Ainsi, Hannah Arendt émet ce diagnostic cruel de l’approche moderne rompant avec la tradition : « les hommes ont décidé ne jamais quitter ce qui pour Platon était la « caverne » des affaires humaines quotidiennes, et de ne jamais s’aventurer d’eux-mêmes dans un monde et une vie que, peut-être, la fonctionnalisation intégrale de la société moderne a privé de l’une de ses caractéristiques les plus élémentaires : saisir d’émerveillement en face de ce qui est tel qu’il est ».
Prochain billet : Le concept d'histoire.

[i] Le matérialisme « total » de Marx rend en effet caduque toute approche via l’allégorie de la caverne.
[ii] On remarquera que de ce fait, glorifier la « valeur travail » est une approche très marxiste.

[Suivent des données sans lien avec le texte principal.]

(* ===== verification/OcallNet.v ===== *)
(** OcallNet: the address lookup of sgx_libc, ocall.rs [getaddrinfo] and
    [freeaddrinfo].

    The host returns a linked list in its own memory; the enclave copies it into
    blocks of its heap and links the copies.  [heap] holds the size of every
    live block.  [fault] records a block given back that is not live, or with
    another size (undefined behaviour in Rust).

    [let cur: &addrinfo = &*cur_ptr] is a shared reference, to memory that Rust
    takes to be constant while it lives: the fields of an entry are read once.
    What they point to is read after the host may have changed it. *)
From Stdlib Require Import ZArith Lia Strings.Byte.
From stdpp Require Import base numbers list option tactics gmap.
From S2P Require Import Prelude SgxStatus Trts ToyMachine Ocall OcallProofs.
Import Bounds Libc.

(** The allocator of the enclave: zeroed blocks, apart from the live ones. *)
Class Allocator (H : Type) := { alloc_zeroed : Z -> ST (world H) Z }.

Definition AI_V4MAPPED : Z := 0x8.
Definition AI_ADDRCONFIG : Z := 0x20.
Definition AF_UNSPEC : Z := 0.

(** An [addrinfo] in memory. *)
Record ainfo := {
  i_flags : Z; i_family : Z; i_socktype : Z; i_protocol : Z;
  i_addrlen : Z; i_addr : Z; i_canonname : Z; i_next : Z
}.

Section lookup.
Context {H : Type} `{Region} `{Enclave} `{Host H} `{Allocator H}.

Definition load_info (w : world H) (p : Z) : ainfo := {|
  i_flags := load32 w p; i_family := load32 w (p + 4);
  i_socktype := load32 w (p + 8); i_protocol := load32 w (p + 12);
  i_addrlen := load32 w (p + 16); i_addr := load64 w (p + 24);
  i_canonname := load64 w (p + 32); i_next := load64 w (p + 40) |}.

Definition info_bytes (i : ainfo) : list byte :=
  le_bytes 4 (i_flags i) ++ le_bytes 4 (i_family i) ++ le_bytes 4 (i_socktype i)
  ++ le_bytes 4 (i_protocol i) ++ le_bytes 4 (i_addrlen i) ++ zeros 4
  ++ le_bytes 8 (i_addr i) ++ le_bytes 8 (i_canonname i) ++ le_bytes 8 (i_next i).

(** [drop] of a box or vector of [n] bytes at [p]. *)
Definition dealloc (p n : Z) : ST (world H) unit := fun w =>
  (tt, World (tmem w) (umem w) (errno w)
         (if decide (heap w !! p = Some n) then delete p (heap w) else heap w)
         (if decide (heap w !! p = Some n) then fault w else true) (host w)).

(** [vec![0u8; n]] filled from the host's memory at [p], then forgotten. *)
Definition copy_to_vec (p n : Z) : ST (world H) Z :=
  let* v := alloc_zeroed n in
  let* _ := interfere in
  let* _ := copy_nonoverlapping p v n in
  st_ret v.

(** The copy of one entry; [None]: a pointer of it is not outside the enclave. *)
Definition copy_addr (cur : ainfo) : ST (world H) (option (Z * Z)) :=
  if negb (i_addr cur =? 0) && (i_addrlen cur >? 0) then
    if negb (outside_ok (i_addr cur) (i_addrlen cur)) then st_ret None
    else let* v := copy_to_vec (i_addr cur) (i_addrlen cur) in st_ret (Some (i_addrlen cur, v))
  else st_ret (Some (0, 0)).

Definition copy_name (cur : ainfo) : ST (world H) (option Z) :=
  if negb (i_canonname cur =? 0) then
    let* _ := interfere in
    let* n := strlen (i_canonname cur) in
    let len := wrap 64 (n + 1) in
    if negb (outside_ok (i_canonname cur) len) then st_ret None
    else let* v := copy_to_vec (i_canonname cur) len in st_ret (Some v)
  else st_ret (Some 0).

Definition new_box (i : ainfo) : ST (world H) Z :=
  let* b := alloc_zeroed addrinfo_size in
  let* _ := store b (info_bytes i) in
  st_ret b.

(** The loop over the host's list: the boxes so far and whether all was well.
    [None]: more than [fuel] entries. *)
Fixpoint copy_list (fuel : nat) (cur_ptr : Z) (boxes : list Z)
    : ST (world H) (option (list Z * bool)) :=
  if cur_ptr =? 0 then st_ret (Some (boxes, true))
  else
    match fuel with
    | O => st_ret None
    | S fuel =>
        if negb (outside_ok cur_ptr addrinfo_size) then st_ret (Some (boxes, false))
        else
          let* _ := interfere in
          let* w := st_get in
          let cur := load_info w cur_ptr in
          let* a := copy_addr cur in
          match a with
          | None => st_ret (Some (boxes, false))
          | Some (addrlen, addr) =>
              let* n := copy_name cur in
              match n with
              | None => st_ret (Some (boxes, false))
              | Some canonname =>
                  let* b := new_box {| i_flags := i_flags cur; i_family := i_family cur;
                                       i_socktype := i_socktype cur;
                                       i_protocol := i_protocol cur; i_addrlen := addrlen;
                                       i_addr := addr; i_canonname := canonname; i_next := 0 |} in
                  copy_list fuel (i_next cur) (boxes ++ [b])
              end
          end
    end.

(** [addrinfo_vec[i].ai_next = addrinfo_vec[i + 1]] *)
Fixpoint link_boxes (boxes : list Z) : ST (world H) unit :=
  match boxes with
  | b :: (c :: _) as rest => let* _ := write64 (b + 40) c in link_boxes rest
  | _ => st_ret tt
  end.

(** The error path: the name's length, but the address's pointer. *)
Fixpoint drop_boxes (boxes : list Z) : ST (world H) unit :=
  match boxes with
  | [] => st_ret tt
  | b :: boxes =>
      let* w := st_get in
      let i := load_info w b in
      let* _ := (if negb (i_addr i =? 0) then dealloc (i_addr i) (i_addrlen i) else st_ret tt) in
      let* _ := (if negb (i_canonname i =? 0) then
                   let* n := strlen (i_canonname i) in dealloc (i_addr i) (wrap 64 (n + 1))
                 else st_ret tt) in
      let* _ := dealloc b addrinfo_size in
      drop_boxes boxes
  end.

Definition the_hints (w : world H) (hints : Z) : addrinfo :=
  if negb (hints =? 0) then
    {| ai_flags := load32 w hints; ai_family := load32 w (hints + 4);
       ai_socktype := load32 w (hints + 8); ai_protocol := load32 w (hints + 12) |}
  else {| ai_flags := Z.lor AI_V4MAPPED AI_ADDRCONFIG; ai_family := AF_UNSPEC;
          ai_socktype := 0; ai_protocol := 0 |}.

Definition getaddrinfo (fuel : nat) (node service hints res : Z) : ST (world H) (option Z) :=
  let* w := st_get in
  let* r := perform (U_getaddrinfo node service (the_hints w hints)) in
  let ret_res := r_out r in
  if decide (r_status r = SGX_SUCCESS) then
    if r_result r =? 0 then
      let* _ := write64 res 0 in
      let* l := copy_list fuel ret_res [] in
      match l with
      | None => st_ret None
      | Some (boxes, ok) =>
          let result := if ok then 0 else EAI_SYSTEM in
          let* _ := (match boxes with
                     | [] => st_ret tt
                     | b :: _ =>
                         if ok then let* _ := link_boxes boxes in write64 res b
                         else let* _ := set_errno ESGX in drop_boxes boxes
                     end) in
          let* _ := (if negb (ret_res =? 0)
                     then let* _ := perform (U_freeaddrinfo ret_res) in st_ret tt
                     else st_ret tt) in
          st_ret (Some result)
      end
    else
      let* _ := (if r_result r =? EAI_SYSTEM
                 then let* _ := write64 res 0 in set_errno (r_error r) else st_ret tt) in
      st_ret (Some (r_result r))
  else
    let* _ := write64 res 0 in
    let* _ := set_errno ESGX in
    st_ret (Some EAI_SYSTEM).

(** [freeaddrinfo]: the boxes are dropped at the end. *)
Fixpoint free_list (fuel : nat) (cur_ptr : Z) (boxes : list Z) : ST (world H) (option (list Z)) :=
  if cur_ptr =? 0 then st_ret (Some boxes)
  else
    match fuel with
    | O => st_ret None
    | S fuel =>
        let* w := st_get in
        let cur := load_info w cur_ptr in
        let* _ := (if negb (i_addr cur =? 0) && (i_addrlen cur >? 0)
                   then dealloc (i_addr cur) (i_addrlen cur) else st_ret tt) in
        let* _ := (if negb (i_canonname cur =? 0) then
                     let* n := strlen (i_canonname cur) in
                     dealloc (i_canonname cur) (wrap 64 (n + 1))
                   else st_ret tt) in
        free_list fuel (i_next cur) (boxes ++ [cur_ptr])
    end.

Fixpoint drop_all (boxes : list Z) : ST (world H) unit :=
  match boxes with
  | [] => st_ret tt
  | b :: boxes => let* _ := dealloc b addrinfo_size in drop_all boxes
  end.

Definition freeaddrinfo (fuel : nat) (res : Z) : ST (world H) (option unit) :=
  let* l := free_list fuel res [] in
  match l with
  | None => st_ret None
  | Some boxes => let* _ := drop_all boxes in st_ret (Some tt)
  end.
End lookup.

(** * A list whose second entry is not the host's to give *)

(** Blocks one after the other from an address that no list of the example
    reaches. *)
Definition toy_alloc (n : Z) (w : world toy_host) : Z * world toy_host :=
  let p := 0x20000 + 0x100 * Z.of_nat (size (heap w)) in
  (p, World (overwrite (fun _ => true) p (zeros (Z.to_nat n)) (tmem w)) (umem w) (errno w)
        (<[p := n]> (heap w)) (fault w) (host w)).

#[export] Instance toy_allocator : Allocator toy_host := {| alloc_zeroed := toy_alloc |}.

(** An entry with an address and a name, then [next]. *)
Definition toy_lookup (next : Z) : world toy_host :=
  (store (toy_list + 0x200) [Byte.x61; Byte.x62; Byte.x00]
    (store toy_list (info_bytes {| i_flags := 0; i_family := 2; i_socktype := 1; i_protocol := 6;
                                   i_addrlen := 16; i_addr := toy_list + 0x100;
                                   i_canonname := toy_list + 0x200; i_next := next |})
      (toy_start 0 Byte.x00)).2).2.

(** When the host's list goes wrong after an entry that has an address and a
    name, the entry's address is freed twice and its name never: the error path
    takes the name's length with the address's pointer (ocall.rs, the branch
    after [set_errno(ESGX)]). *)
Theorem getaddrinfo_error_double_free :
  let w := (getaddrinfo 4 0 0 0 0x10800 (toy_lookup 0x10500)).2 in
  (getaddrinfo 4 0 0 0 0x10800 (toy_lookup 0x10500)).1 = Some EAI_SYSTEM /\
  fault w = true /\ heap w = {[ 0x20100 := 3 ]}.
Proof. vm_compute. split_and!; reflexivity. Qed.

(** Without the bad pointer the copies are freed as they were made. *)
Lemma getaddrinfo_then_free :
  let w := (getaddrinfo 4 0 0 0 0x10800 (toy_lookup 0)).2 in
  size (heap w) = 3%nat /\
  fault (freeaddrinfo 4 (load64 w 0x10800) w).2 = false /\
  heap (freeaddrinfo 4 (load64 w 0x10800) w).2 = ∅.
Proof. vm_compute. split_and!; reflexivity. Qed.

Ce n’est pas la seule convergence entre le marxisme et le libéralisme postmoderne (les deux sont, par exemple, totalement matérialistes). Quelque part, le marxisme n’est en fait qu’un libéralisme postmoderne d’Etat (celui-ci prenant la place des multinationales, et réciproquement). D’où l’aisance, qui peut sembler extraordinaire à première vue, avec laquelle certains idéologues passent sans coup férir d’un marxisme de jeunesse à un libéralisme pur et dur une fois aux affaires.
[iii] De fait, l’eschatologie marxiste est un complet paradoxe puisqu’elle consiste à sortir l’homme de l’humanité (plus de travail), de l’histoire (plus de violence) et de la raison (plus de pensée philosophique, plus de parole).

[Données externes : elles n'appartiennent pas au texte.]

Lemma low_len_at S w1 w2 addrlen : low S w1 w2 -> public S addrlen (len_size addrlen) ->
  len_at w1 addrlen = len_at w2 addrlen.
Proof.
  unfold len_at, len_size. destruct (negb _); [|done]. intros. by eapply low_load32.
Qed.

Lemma quiet_at_len {A} S w1 w2 addrlen (k : Z -> ST (world H) A) :
  public S addrlen (len_size addrlen) -> quiet_at S w1 w2 (k (len_at w1 addrlen)) ->
  quiet_at S w1 w2
    (let* len_in := (if negb (addrlen =? 0) then read32 addrlen else st_ret 0) in k len_in).
Proof.
  intros Hp Hk Hl. unfold st_bind. rewrite !read_len, <- (low_len_at S w1 w2) by done. auto.
Qed.

Lemma quiet_at_len_call S w1 w2 c addrlen : public S addrlen (len_size addrlen) ->
  Forall (shown S w1) (ins (c (len_at w1 addrlen))) -> quiet_at S w1 w2 (len_call c addrlen).
Proof.
  intros Hp Hs. apply quiet_at_len; [done|].
  apply quiet_at_bind; [by apply quiet_at_perform|]. intros r. hush.
Qed.

(** ** Transfers *)
Lemma public_outside S p n : outside_range p n -> public S p n.
Proof. intros Ho a Ha E. by rewrite Ho in E. Qed.

Lemma quiet_alloc_then {A} S n (k : Z -> ST (world H) A) : n <= usize_max ->
  quiet S (k 0) -> (forall p, outside_range p n -> quiet S (k p)) ->
  quiet S (st_bind (alloc_tmp n) k).
Proof.
  intros Hn Hz Hk. eapply quiet_bind_via; [by apply alloc_tmp_outside|hush|].
  intros p [->|Hp]; auto.
Qed.

Lemma quiet_read_call S c copied buf n : (forall r, copied r <= n) -> (forall t, ins (c t) = []) ->
  quiet S (read_call c copied buf n).
Proof.
  intros Hc Hi. unfold read_call. destruct (bad_buffer buf n) eqn:E; [hush|].
  apply bad_buffer_size in E. apply quiet_alloc_then; [done|simpl; hush|].
  intros p Hp. hush; [by apply quiet_perform; intros; rewrite Hi|].
  apply quiet_copy, public_outside. intros a Ha. apply Hp.
  match goal with _ : _ <= a < _ + copied ?r |- _ => specialize (Hc r) end. lia.
Qed.

Lemma quiet_at_recvfrom S w1 w2 sockfd buf len flags addr addrlen :
  public S addrlen (len_size addrlen) ->
  quiet_at S w1 w2 (recvfrom sockfd buf len flags addr addrlen).
Proof.
  intros Hp. apply quiet_at_len; [done|].
  destruct (bad_buffer buf len) eqn:E; [apply quiet_fail|]. apply bad_buffer_size in E.
  apply quiet_alloc_then; [done|simpl; hush|]. intros p Ho. hush.
  by apply quiet_copy, public_outside.
Qed.

Lemma quiet_write_call S c buf n : (forall t w, Forall (shown S w) (ins (c t))) ->
  public S buf n -> quiet S (write_call c buf n).
Proof.
  intros Hi Hp. unfold write_call. destruct (bad_buffer buf n) eqn:E; [hush|].
  apply bad_buffer_size in E. apply quiet_alloc_then; [done|simpl; hush|].
  intros p Ho. hush; [by apply quiet_copy|by apply quiet_perform].
Qed.

(** ** Vectors *)
Definition publics S (v : list iovec) : Prop :=
  Forall (fun io => public S (iov_base io) (iov_len io)) v.

Lemma quiet_copy_in S tmp v : publics S v -> quiet S (copy_in tmp v).
Proof.
  intros Hv. revert tmp. induction Hv as [|io v Hio Hv IH]; intros [|t tmp]; simpl; hush.
  by apply quiet_copy.
Qed.

Lemma quiet_copy_out S tmp v :
  Forall2 (fun t io => outside_range (iov_base t) (iov_len io)) tmp v ->
  forall rem, quiet S (copy_back tmp v rem) /\ quiet S (copy_msg tmp v rem).
Proof.
  induction 1 as [|t io tmp v Ho _ IH]; intros rem; simpl; [split; hush|].
  assert (quiet S (copy_nonoverlapping (iov_base t) (iov_base io) (Z.min (iov_len io) rem))).
  { apply quiet_copy, public_outside. intros a Ha. apply Ho. lia. }
  split; hush; apply IH.
Qed.

Lemma quiet_at_get {A} S w1 w2 (k : world H -> ST (world H) A) :
  (low S w1 w2 -> k w2 = k w1) -> quiet_at S w1 w2 (k w1) ->
  quiet_at S w1 w2 (let* w := st_get in k w).
Proof.
  intros Hk Hq Hl. change ((let* w := st_get in k w) w1) with (k w1 w1).
  change ((let* w := st_get in k w) w2) with (k w2 w2). rewrite Hk by done. auto.
Qed.

Lemma bad_iov_count iov n : bad_iov iov n = false -> Z.of_nat (Z.to_nat n) = n.
Proof.
  unfold bad_iov. intros E. destruct (Z.leb_spec n 0); [by destruct (iov =? 0)|lia].
Qed.

Lemma check_iovecs_size v n : check_iovecs v 0 = Some n ->
  n = total v /\ Forall (fun io => 0 < iov_len io) v /\ n <= usize_max.
Proof.
  intros Hc. destruct (check_iovecs_spec _ _ _ Hc) as (-> & Hv & Hm). split_and!; [done|done|].
  destruct Hm as [->|]; [done|lia].
Qed.

Lemma quiet_at_readv_call S w1 w2 c iov n : (forall t, ins (c t) = []) ->
  public S iov (iovec_size * n) -> quiet_at S w1 w2 (readv_call c iov n).
Proof.
  intros Hi Hp. unfold readv_call. destruct (bad_iov iov n) eqn:Eb; [apply quiet_fail|].
  apply bad_iov_count in Eb. apply quiet_at_get.
  { intros Hl. by rewrite (low_load_iovecs S w1 w2) by (rewrite ?Eb; done). }
  destruct (check_iovecs _ 0) as [m|] eqn:Ec; [|apply quiet_fail].
  destruct (check_iovecs_size _ _ Ec) as (-> & Hv & Hm).
  apply quiet_alloc_then; [done|simpl; hush|].
  intros p Ho. hush; [by apply quiet_perform; intros; rewrite Hi|].
  by apply quiet_copy_out, layout_outside.
Qed.

Lemma quiet_at_writev_call S w1 w2 c iov n : (forall t, ins (c t) = []) ->
  public S iov (iovec_size * n) -> publics S (load_iovecs w1 iov (Z.to_nat n)) ->
  quiet_at S w1 w2 (writev_call c iov n).
Proof.
  intros Hi Hp Hv. unfold writev_call. destruct (bad_iov iov n) eqn:Eb; [apply quiet_fail|].
  apply bad_iov_count in Eb. apply quiet_at_get.
  { intros Hl. by rewrite (low_load_iovecs S w1 w2) by (rewrite ?Eb; done). }
  destruct (check_iovecs _ 0) as [m|] eqn:Ec; [|apply quiet_fail].
  destruct (check_iovecs_size _ _ Ec) as (-> & _ & Hm).
  apply quiet_alloc_then; [done|simpl; hush|].
  intros p Ho. hush; [by apply quiet_copy_in|by apply quiet_perform; intros; rewrite Hi].
Qed.

(** ** Messages *)
Lemma low_msg_iovecs S w1 w2 m : low S w1 w2 ->
  public S (msg_iov m) (iovec_size * msg_iovlen m) -> msg_iovecs w2 m = msg_iovecs w1 m.
Proof.
  intros Hl Hp. unfold msg_iovecs. destruct (Z.gtb_spec (msg_iovlen m) 0);
    [|by rewrite !andb_false_r].
  rewrite (low_load_iovecs S w1 w2); [done|done|]. by rewrite Z2Nat.id by lia.
Qed.

Lemma quiet_malloc_then {A} S n (k : Z -> ST (world H) A) : 0 < n <= usize_max ->
  quiet S (k 0) -> (forall p, outside_range p n -> quiet S (k p)) ->
  quiet S (st_bind (malloc n) k).
Proof.
  intros Hn Hz Hk. eapply quiet_bind_via; [by apply malloc_outside|hush|].
  intros p [->|Hp]; auto.
Qed.

Lemma quiet_at_sendmsg S w1 w2 sockfd msg flags (m := load_msghdr w1 msg) :
  public S msg msghdr_size -> public S (msg_iov m) (iovec_size * msg_iovlen m) ->
  publics S (load_iovecs w1 (msg_iov m) (Z.to_nat (msg_iovlen m))) ->
  public S (msg_name m) (msg_namelen m) -> public S (msg_control m) (msg_controllen m) ->
  quiet_at S w1 w2 (sendmsg sockfd msg flags).
Proof.
  intros Hm Hi Hv Hn Hc. unfold sendmsg. destruct (bad_msg msg); [apply quiet_fail|].
  apply quiet_at_get.
  { intros Hl. by rewrite <- (low_load_msghdr S w1 w2), (low_msg_iovecs S w1 w2). }
  fold m. destruct (optional (msg_name m) _) as [name namelen] eqn:En.
  destruct (msg_iovecs w1 m) as [[v n]|] eqn:Em; [|apply quiet_fail].
  destruct (msg_iovecs_spec _ _ _ _ Em) as (-> & _ & Ht & ->).
  destruct (optional (msg_control m) _) as [ctl ctllen] eqn:Eo.
  apply quiet_malloc_then; [done|simpl; hush|]. intros p Ho. hush; [by apply quiet_copy_in|].
  apply quiet_perform. intros w. unfold optional in *.
  repeat constructor; simpl; repeat case_match; simplify_eq; try done; intros a Ha; lia.
Qed.

Lemma quiet_at_recvmsg S w1 w2 sockfd msg flags (m := load_msghdr w1 msg) :
  public S msg msghdr_size -> public S (msg_iov m) (iovec_size * msg_iovlen m) ->
  quiet_at S w1 w2 (recvmsg sockfd msg flags).
Proof.
  intros Hm Hi. unfold recvmsg. destruct (bad_msg msg); [apply quiet_fail|].
  apply quiet_at_get.
  { intros Hl. by rewrite <- (low_load_msghdr S w1 w2), (low_msg_iovecs S w1 w2). }
  fold m. destruct (optional (msg_name m) _) as [name namelen].
  destruct (msg_iovecs w1 m) as [[v n]|] eqn:Em; [|apply quiet_fail].
  destruct (msg_iovecs_spec _ _ _ _ Em) as (-> & Hv & Ht & _).
  destruct (optional (msg_control m) _) as [ctl ctllen].
  apply quiet_malloc_then; [done|simpl; hush|]. intros p Ho. hush.
  by apply quiet_copy_out, layout_outside.
Qed.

[iv] Cette approche de la théorie scientifique ne pose pas problème en elle-même. Ce qui pose problème, c’est l’extension indéfinie de la science à toute la société au point d’en devenir totale. C’est alors que le scientisme intégral (qui n’a plus rien de scientifique) s’impose et devient totalitaire. Ceci est particulièrement évident dans le domaine de l’économie : d’une approche essentiellement sociale au départ, sous la férule des économistes dits orthodoxes (en pratique les néoclassiques et les néolibéraux), l’économie a acquis la prétention à la science exacte, notamment lorsqu’elle prétend décrire et anticiper les comportements des agents. C’est cette logique qui aboutit à une constitutionnalisation de l’économie (comme au travers des traités européens ou des différents traités internationaux – ou projets de traités (TTIP) – dits de « libre-échange ») et à un gouvernement (pardon une gouvernance …) par les règles qui n’est rien d’autre qu’une tyrannie qui avance masquée.